ABSTRACT
Many women request Essure® removal because of possible side effects related to the device itself. Laparoscopic Essure® removal in symptomatic women may be associated with improvement in quality of life. We aim to describe the surgical technique in ten steps in the accompanying video as the standardization of the laparoscopic Essure® removal procedure could help to diminish the risk of fractures of the device with this easy and safe 10-step procedure.
Introduction
Several studies have demonstrated an improvement of symptomatology and quality of life after removal of the Essure® device in symptomatic patients (1,2). The pathophysiology of adverse effects related to the device may be explained by the release of heavy metals from a possible corrosion of the implant (3). Therefore, because there is a risk of fracture in up to 30% of cases (2), the implant should be removed completely and safely (4). Our aim was to give a step-by-step description of an easy surgical technique with a demonstrative video.
Surgery technique
This video clearly described the laparoscopic technique in 10 steps (Video 1): 1) pelvis exploration; 2) peritoneal cytology, for two reasons a) heavy metal analysis b) usually done in our department during prophylactic and opportunistic salpingectomy because of the potential tubal pathway for ovarian carcinogenesis (3,5); 3) longitudinal incision over the proximal fallopian tube towards the uterine horn (Figure 1); 4) circumferential incision around the interstitial tubal portion; 5) circumferential incision on the 2/3 anterior portion of the fallopian tube (Figure 2); 6) horizontal incision of the tube under the proximal rectangular end of the microinsert; 7) hemostasis of the uterine horn; 8) Essure® removal under visual control; 9) Inspection and dissection of the Essure® device on a surgical drape (Figure 3); 10) bilateral salpingectomy and other associated procedures, peritoneal washing and prevention of postsurgical adhesions.

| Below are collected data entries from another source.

(** * cursorarena.io: the map-authoring host (lua_api.js) and the client
    input buffers (bootstrap.js)

  A shallow embedding of the two JavaScript modules.  JS numbers (IEEE
  doubles) are kept abstract: every section is parametric in the number
  type and its operations, and uses no arithmetic law beyond the ones
  stated as section hypotheses.  JS objects that are mutated through a
  shared reference (the module-level [mapData]) live in an explicit
  store. *)

From stdpp Require Import gmap strings list pretty.

Set Warnings "-register-all".

Module LuaApi.

Section Authoring.

Context {number : Type}.

(** ** Lua values, as the host functions see them on the stack *)

Inductive lua_value :=
| LNil
| LBoolean (b : bool)
| LNumber (n : number)
| LString (s : string)
| LTable (entries : list (lua_value * lua_value))  (* in lua_next order *)
| LFunction (closure : nat)
| LOther.

(** Lua's string-to-number coercion (used by lua_isnumber, lua_tonumber
    and luaL_checknumber); it belongs to the Lua runtime. *)
Variable str2number : string -> option number.

(** Lua's number-to-string conversion (used by lua_tojsstring on a
    number); it belongs to the Lua runtime. *)
Variable number2str : number -> string.

Definition lua_tonumberx (v : lua_value) : option number :=
  match v with
  | LNumber n => Some n
  | LString s => str2number s
  | _ => None
  end.

Definition lua_isnumber (v : lua_value) : bool :=
  match lua_tonumberx v with Some _ => true | None => false end.

Definition lua_isboolean (v : lua_value) : bool :=
  match v with LBoolean _ => true | _ => false end.

Definition lua_toboolean (v : lua_value) : bool :=
  match v with LNil => false | LBoolean b => b | _ => true end.

(** lua_isstring accepts strings and numbers. *)
Definition lua_isstring (v : lua_value) : bool :=
  match v with LString _ | LNumber _ => true | _ => false end.

(** lua_tojsstring of a string.  (A number would be converted to its
    decimal form; the host only reaches this call with numbers ruled
    out.) *)
Definition lua_tojsstring (v : lua_value) : option string :=
  match v with LString s => Some s | _ => None end.

(** ** JS side: property records and the map document *)

Inductive js_value :=
| JsNumber (n : number)
| JsBoolean (b : bool)
| JsString (s : string).

(** [props[key] = v] on a plain object literal, for a primitive [v]: the
    inherited [__proto__] setter ignores primitives, every other key
    becomes an own property. *)
Definition js_set (key : string) (v : js_value)
    (props : gmap string js_value) : gmap string js_value :=
  if decide (key = "__proto__") then props else <[key := v]> props.

Record map_doc := MapDoc {
  gravity : option (number * number);
  dimensions : option (number * number);
  entities : option (list (gmap string js_value))
}.

Definition empty_doc : map_doc := MapDoc None None None.

(** Module-level bindings of lua_api.js.  [mapData] holds a reference
    into [heap]; [onMouseClick] is undefined ([None]) or a registry
    reference; [console] collects the lines written by console.error. *)
Record module_state := ModuleState {
  heap : list map_doc;
  mapData : nat;
  onMouseClick : option Z;
  console : list string
}.

(** [let mapData = {};  let onMouseClick;] at module load. *)
Definition module_init : module_state := ModuleState [empty_doc] 0 None [].

Definition update_mapData (f : map_doc -> map_doc) (m : module_state)
    : module_state :=
  ModuleState (alter f (mapData m) (heap m)) (mapData m) (onMouseClick m)
              (console m).

Definition read_doc (m : module_state) (ref : nat) : option map_doc :=
  heap m !! ref.

(** ** The Lua state *)

Inductive api :=
| Api_set_gravity
| Api_create_entity
| Api_on_mouse_click
| Api_set_map_dimensions.

Inductive global_value :=
| GStd
| GHost (f : api)
| GLib (fields : list (string * api)).

(** [registry] is the array part of the Lua registry, where luaL_ref
    stores referenced values. *)
Record lua_State := LuaState {
  globals : gmap string global_value;
  registry : list lua_value
}.

Definition LUA_REFNIL : Z := (-1)%Z.

(** luaL_ref of the value [v] on top of the stack, the free list being
    empty (nothing is ever unreferenced): nil gets LUA_REFNIL, any other
    value the new reference [rawlen(registry) + 1]. *)
Definition luaL_ref (v : lua_value) (L : lua_State) : Z * lua_State :=
  match v with
  | LNil => (LUA_REFNIL, L)
  | _ => ((Z.of_nat (length (registry L)) + 1)%Z,
          LuaState (globals L) (registry L ++ [v]))
  end.

Definition luaL_checknumber (args : list lua_value) (i : nat)
    : option number :=
  v ← args !! (i - 1); lua_tonumberx v.

(** ** Host functions.  [None] is a raised Lua error. *)

Definition api_set_gravity (args : list lua_value) (L : lua_State)
    (m : module_state) : option (lua_State * module_state) :=
  x ← luaL_checknumber args 1;
  y ← luaL_checknumber args 2;
  Some (L, update_mapData
             (fun d => MapDoc (Some (x, y)) (dimensions d) (entities d)) m).

Definition api_set_map_dimensions (args : list lua_value) (L : lua_State)
    (m : module_state) : option (lua_State * module_state) :=
  width ← luaL_checknumber args 1;
  height ← luaL_checknumber args 2;
  Some (L, update_mapData
             (fun d => MapDoc (gravity d) (Some (width, height)) (entities d)) m).

(** One iteration of the [lua_next] loop: the three tests in the order
    of the source. *)
Definition copy_field (props : gmap string js_value)
    (kv : string * lua_value) : gmap string js_value :=
  let '(key, v) := kv in
  if lua_isnumber v then
    match lua_tonumberx v with
    | Some n => js_set key (JsNumber n) props
    | None => props
    end
  else if lua_isboolean v then
    js_set key (JsBoolean (lua_toboolean v)) props
  else if lua_isstring v then
    match lua_tojsstring v with
    | Some s => js_set key (JsString s) props
    | None => props
    end
  else props.

Definition copy_props (fields : list (string * lua_value))
    : gmap string js_value :=
  foldl copy_field ∅ fields.

Definition push_entity (props : gmap string js_value) (d : map_doc)
    : map_doc :=
  MapDoc (gravity d) (dimensions d)
         (Some (default [] (entities d) ++ [props])).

As compared with laparoscopic myomectomy, the small incision in the myometrium to perform this mini-cornuectomy should theoretically limit the risk of uterine rupture, if the patient wished to conceive via in vitro fertilization later. However further studies are required to confirm this retention of fertility (6).
Conclusion
Since improvement of quality of life has been demonstrated after laparoscopic Essure® removal in symptomatic women the standardization of the removal procedure could help to diminish the risk of fractures of the device.